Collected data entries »
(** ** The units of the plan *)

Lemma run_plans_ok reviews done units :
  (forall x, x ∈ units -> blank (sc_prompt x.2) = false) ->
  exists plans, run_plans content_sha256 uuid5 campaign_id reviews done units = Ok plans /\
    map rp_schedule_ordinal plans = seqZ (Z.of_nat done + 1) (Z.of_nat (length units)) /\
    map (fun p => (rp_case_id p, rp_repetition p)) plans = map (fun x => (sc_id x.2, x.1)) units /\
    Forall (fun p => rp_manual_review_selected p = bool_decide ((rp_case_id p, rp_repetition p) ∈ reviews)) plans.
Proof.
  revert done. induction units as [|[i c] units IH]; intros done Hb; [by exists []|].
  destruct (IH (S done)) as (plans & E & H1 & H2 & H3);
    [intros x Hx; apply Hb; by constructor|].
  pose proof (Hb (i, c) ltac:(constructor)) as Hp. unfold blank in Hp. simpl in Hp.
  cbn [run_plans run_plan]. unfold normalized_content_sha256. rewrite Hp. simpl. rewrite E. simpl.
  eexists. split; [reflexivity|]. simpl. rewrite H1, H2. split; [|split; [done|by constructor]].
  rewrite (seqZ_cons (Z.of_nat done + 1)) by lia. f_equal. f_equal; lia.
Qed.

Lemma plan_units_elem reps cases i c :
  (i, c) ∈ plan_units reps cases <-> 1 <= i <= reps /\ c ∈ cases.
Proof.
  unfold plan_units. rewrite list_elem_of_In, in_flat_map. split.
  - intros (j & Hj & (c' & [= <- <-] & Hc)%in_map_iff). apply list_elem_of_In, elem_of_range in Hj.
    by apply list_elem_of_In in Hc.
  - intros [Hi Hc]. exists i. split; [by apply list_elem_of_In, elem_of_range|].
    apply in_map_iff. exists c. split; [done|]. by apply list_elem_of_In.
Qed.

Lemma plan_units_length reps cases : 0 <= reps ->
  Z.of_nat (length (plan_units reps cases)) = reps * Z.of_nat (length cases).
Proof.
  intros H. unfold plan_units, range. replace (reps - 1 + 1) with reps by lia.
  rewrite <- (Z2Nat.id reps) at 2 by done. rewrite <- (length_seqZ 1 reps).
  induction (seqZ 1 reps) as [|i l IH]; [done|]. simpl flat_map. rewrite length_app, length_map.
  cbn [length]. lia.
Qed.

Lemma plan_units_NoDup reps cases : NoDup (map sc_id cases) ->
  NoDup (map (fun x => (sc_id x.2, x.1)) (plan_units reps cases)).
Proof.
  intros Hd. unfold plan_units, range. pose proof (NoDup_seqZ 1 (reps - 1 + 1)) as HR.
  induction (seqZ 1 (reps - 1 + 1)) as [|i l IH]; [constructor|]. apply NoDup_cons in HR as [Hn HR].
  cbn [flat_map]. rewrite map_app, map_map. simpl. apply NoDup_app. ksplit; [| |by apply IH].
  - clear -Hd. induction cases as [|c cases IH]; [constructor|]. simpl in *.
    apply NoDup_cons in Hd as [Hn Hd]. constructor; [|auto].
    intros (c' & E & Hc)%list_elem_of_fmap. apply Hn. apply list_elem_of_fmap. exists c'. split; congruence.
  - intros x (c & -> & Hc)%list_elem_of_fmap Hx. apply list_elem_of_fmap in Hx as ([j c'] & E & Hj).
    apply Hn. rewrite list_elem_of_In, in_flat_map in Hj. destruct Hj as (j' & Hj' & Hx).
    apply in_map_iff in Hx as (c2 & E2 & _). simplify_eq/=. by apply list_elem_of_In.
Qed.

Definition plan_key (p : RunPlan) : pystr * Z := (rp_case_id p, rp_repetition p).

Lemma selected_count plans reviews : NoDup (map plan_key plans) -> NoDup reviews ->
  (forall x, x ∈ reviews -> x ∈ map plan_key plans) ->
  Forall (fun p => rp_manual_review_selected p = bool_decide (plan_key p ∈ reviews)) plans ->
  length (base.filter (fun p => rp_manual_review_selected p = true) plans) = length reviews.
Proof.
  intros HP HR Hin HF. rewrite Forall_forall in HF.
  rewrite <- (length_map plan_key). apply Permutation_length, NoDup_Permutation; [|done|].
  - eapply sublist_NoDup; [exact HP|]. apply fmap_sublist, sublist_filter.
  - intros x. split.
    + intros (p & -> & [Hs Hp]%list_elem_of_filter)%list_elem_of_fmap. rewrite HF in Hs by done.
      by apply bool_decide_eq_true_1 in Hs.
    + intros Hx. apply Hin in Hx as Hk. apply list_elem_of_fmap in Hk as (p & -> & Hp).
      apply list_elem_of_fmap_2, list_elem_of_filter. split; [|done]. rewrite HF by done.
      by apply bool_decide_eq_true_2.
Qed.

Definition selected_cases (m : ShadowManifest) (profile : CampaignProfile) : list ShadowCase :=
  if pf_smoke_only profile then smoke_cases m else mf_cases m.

--

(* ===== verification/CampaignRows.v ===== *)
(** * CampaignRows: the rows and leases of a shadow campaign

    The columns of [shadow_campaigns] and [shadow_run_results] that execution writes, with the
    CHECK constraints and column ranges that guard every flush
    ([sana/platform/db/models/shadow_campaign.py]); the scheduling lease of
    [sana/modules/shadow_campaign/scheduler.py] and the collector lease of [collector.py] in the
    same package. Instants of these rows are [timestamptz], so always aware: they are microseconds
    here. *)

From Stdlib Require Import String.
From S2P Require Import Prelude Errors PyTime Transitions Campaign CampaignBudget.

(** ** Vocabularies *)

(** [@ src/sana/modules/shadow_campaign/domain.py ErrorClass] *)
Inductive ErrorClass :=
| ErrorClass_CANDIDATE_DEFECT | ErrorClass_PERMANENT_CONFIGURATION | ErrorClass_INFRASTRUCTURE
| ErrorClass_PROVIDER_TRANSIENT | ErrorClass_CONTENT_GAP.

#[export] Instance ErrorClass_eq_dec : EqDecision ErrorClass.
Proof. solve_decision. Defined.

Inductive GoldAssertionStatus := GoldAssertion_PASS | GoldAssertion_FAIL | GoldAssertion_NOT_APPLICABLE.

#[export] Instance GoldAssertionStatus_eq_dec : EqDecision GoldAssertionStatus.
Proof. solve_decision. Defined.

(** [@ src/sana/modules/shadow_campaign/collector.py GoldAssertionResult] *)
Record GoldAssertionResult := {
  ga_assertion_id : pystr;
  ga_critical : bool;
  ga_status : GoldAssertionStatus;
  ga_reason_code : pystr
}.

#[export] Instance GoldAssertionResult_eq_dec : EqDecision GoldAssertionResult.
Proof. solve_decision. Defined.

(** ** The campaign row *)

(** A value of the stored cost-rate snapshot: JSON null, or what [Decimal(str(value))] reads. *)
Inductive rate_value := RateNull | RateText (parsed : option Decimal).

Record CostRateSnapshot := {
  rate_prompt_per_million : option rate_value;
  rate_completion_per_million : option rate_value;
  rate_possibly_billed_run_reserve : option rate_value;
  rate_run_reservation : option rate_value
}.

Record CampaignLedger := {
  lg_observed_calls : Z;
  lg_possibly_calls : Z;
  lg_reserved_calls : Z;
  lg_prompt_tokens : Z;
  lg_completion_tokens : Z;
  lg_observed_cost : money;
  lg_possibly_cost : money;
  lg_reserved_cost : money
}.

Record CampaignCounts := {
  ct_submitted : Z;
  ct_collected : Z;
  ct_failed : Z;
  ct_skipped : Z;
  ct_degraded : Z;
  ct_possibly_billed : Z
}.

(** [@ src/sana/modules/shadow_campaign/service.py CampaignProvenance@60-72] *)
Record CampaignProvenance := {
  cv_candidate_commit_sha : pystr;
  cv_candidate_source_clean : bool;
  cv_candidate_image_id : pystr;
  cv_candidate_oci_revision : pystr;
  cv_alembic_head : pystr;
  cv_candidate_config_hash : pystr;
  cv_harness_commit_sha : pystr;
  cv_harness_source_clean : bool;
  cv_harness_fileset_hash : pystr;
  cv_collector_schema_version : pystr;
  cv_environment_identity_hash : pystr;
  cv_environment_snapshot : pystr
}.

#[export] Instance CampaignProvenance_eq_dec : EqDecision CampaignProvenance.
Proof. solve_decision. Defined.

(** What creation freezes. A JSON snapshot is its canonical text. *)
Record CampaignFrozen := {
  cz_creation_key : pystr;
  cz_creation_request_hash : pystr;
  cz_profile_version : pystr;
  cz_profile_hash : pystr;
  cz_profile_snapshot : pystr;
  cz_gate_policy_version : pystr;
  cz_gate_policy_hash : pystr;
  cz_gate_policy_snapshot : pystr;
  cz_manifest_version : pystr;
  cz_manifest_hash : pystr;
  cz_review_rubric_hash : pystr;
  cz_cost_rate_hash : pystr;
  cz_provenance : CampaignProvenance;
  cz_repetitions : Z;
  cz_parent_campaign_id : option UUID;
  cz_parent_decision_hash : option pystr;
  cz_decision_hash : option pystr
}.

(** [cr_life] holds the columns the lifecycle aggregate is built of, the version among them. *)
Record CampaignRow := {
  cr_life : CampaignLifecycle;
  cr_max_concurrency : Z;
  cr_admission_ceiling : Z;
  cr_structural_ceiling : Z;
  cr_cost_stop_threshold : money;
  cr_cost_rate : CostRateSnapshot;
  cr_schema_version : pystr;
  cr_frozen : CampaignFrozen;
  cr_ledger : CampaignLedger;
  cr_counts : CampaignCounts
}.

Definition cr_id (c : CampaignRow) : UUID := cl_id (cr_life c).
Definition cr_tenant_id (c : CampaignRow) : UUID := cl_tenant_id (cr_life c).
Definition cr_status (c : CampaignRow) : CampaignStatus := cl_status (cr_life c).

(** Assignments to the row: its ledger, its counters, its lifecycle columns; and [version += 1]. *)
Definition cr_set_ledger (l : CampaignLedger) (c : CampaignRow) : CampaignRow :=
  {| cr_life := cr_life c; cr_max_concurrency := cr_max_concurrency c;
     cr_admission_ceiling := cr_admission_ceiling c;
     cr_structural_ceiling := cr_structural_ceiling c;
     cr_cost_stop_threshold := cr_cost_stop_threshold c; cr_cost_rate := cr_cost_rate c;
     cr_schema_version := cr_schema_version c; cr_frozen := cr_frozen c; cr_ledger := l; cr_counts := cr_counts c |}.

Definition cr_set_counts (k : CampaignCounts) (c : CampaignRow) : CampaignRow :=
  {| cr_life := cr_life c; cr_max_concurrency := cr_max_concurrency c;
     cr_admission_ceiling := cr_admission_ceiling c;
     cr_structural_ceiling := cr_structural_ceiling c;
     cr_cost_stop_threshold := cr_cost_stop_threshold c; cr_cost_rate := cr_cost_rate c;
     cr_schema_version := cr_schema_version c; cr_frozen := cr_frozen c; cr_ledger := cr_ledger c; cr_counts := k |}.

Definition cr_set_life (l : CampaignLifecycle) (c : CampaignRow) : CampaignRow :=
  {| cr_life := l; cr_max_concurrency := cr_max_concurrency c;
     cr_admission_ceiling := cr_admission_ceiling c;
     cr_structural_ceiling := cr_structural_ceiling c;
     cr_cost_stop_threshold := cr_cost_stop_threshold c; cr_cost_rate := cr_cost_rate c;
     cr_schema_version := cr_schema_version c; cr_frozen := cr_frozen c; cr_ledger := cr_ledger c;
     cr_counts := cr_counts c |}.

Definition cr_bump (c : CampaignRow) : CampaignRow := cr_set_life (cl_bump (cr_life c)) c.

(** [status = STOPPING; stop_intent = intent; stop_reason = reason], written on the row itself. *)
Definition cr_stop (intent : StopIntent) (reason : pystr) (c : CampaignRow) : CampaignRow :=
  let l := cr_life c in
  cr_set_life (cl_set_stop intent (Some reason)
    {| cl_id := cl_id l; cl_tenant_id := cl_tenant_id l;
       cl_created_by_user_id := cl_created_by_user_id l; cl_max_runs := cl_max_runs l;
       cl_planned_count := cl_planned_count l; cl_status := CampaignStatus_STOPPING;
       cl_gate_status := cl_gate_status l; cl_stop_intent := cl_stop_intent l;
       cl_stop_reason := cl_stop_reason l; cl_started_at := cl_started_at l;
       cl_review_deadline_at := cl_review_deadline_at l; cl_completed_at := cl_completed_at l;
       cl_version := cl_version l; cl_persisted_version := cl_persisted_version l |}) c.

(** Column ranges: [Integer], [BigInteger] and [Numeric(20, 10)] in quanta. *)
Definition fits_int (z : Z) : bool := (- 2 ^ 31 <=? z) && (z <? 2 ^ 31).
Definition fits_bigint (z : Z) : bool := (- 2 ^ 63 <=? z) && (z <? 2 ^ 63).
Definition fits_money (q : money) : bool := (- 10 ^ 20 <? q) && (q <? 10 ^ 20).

...

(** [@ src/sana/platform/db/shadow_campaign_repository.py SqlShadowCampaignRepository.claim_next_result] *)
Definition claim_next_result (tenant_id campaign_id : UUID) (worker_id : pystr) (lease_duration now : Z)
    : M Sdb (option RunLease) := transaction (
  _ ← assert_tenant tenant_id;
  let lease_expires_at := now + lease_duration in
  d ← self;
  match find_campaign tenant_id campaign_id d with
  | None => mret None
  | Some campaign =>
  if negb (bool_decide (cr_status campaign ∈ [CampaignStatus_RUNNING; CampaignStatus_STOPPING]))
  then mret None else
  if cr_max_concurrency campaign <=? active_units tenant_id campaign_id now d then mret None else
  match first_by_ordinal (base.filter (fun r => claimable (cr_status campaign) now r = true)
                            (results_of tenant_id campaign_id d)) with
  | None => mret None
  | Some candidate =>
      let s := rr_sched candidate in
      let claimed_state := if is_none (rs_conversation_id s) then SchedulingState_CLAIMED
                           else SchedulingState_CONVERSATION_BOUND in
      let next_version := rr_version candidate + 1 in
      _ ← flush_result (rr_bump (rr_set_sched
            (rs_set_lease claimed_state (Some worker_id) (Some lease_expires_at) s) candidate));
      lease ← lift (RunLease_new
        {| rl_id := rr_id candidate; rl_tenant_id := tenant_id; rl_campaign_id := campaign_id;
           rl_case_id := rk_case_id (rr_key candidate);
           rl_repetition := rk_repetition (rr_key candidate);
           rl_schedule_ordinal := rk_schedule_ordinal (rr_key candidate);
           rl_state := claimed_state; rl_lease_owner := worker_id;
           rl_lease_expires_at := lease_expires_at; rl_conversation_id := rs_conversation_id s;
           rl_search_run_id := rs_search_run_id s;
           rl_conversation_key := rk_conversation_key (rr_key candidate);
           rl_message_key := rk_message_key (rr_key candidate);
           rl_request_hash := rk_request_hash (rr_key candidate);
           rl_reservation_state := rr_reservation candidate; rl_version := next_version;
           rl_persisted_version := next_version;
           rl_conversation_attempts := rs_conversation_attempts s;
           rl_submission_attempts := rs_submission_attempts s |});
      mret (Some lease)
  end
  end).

What to produce »
Tally the lines above containing "induction"; give only the number.

Finished task »
4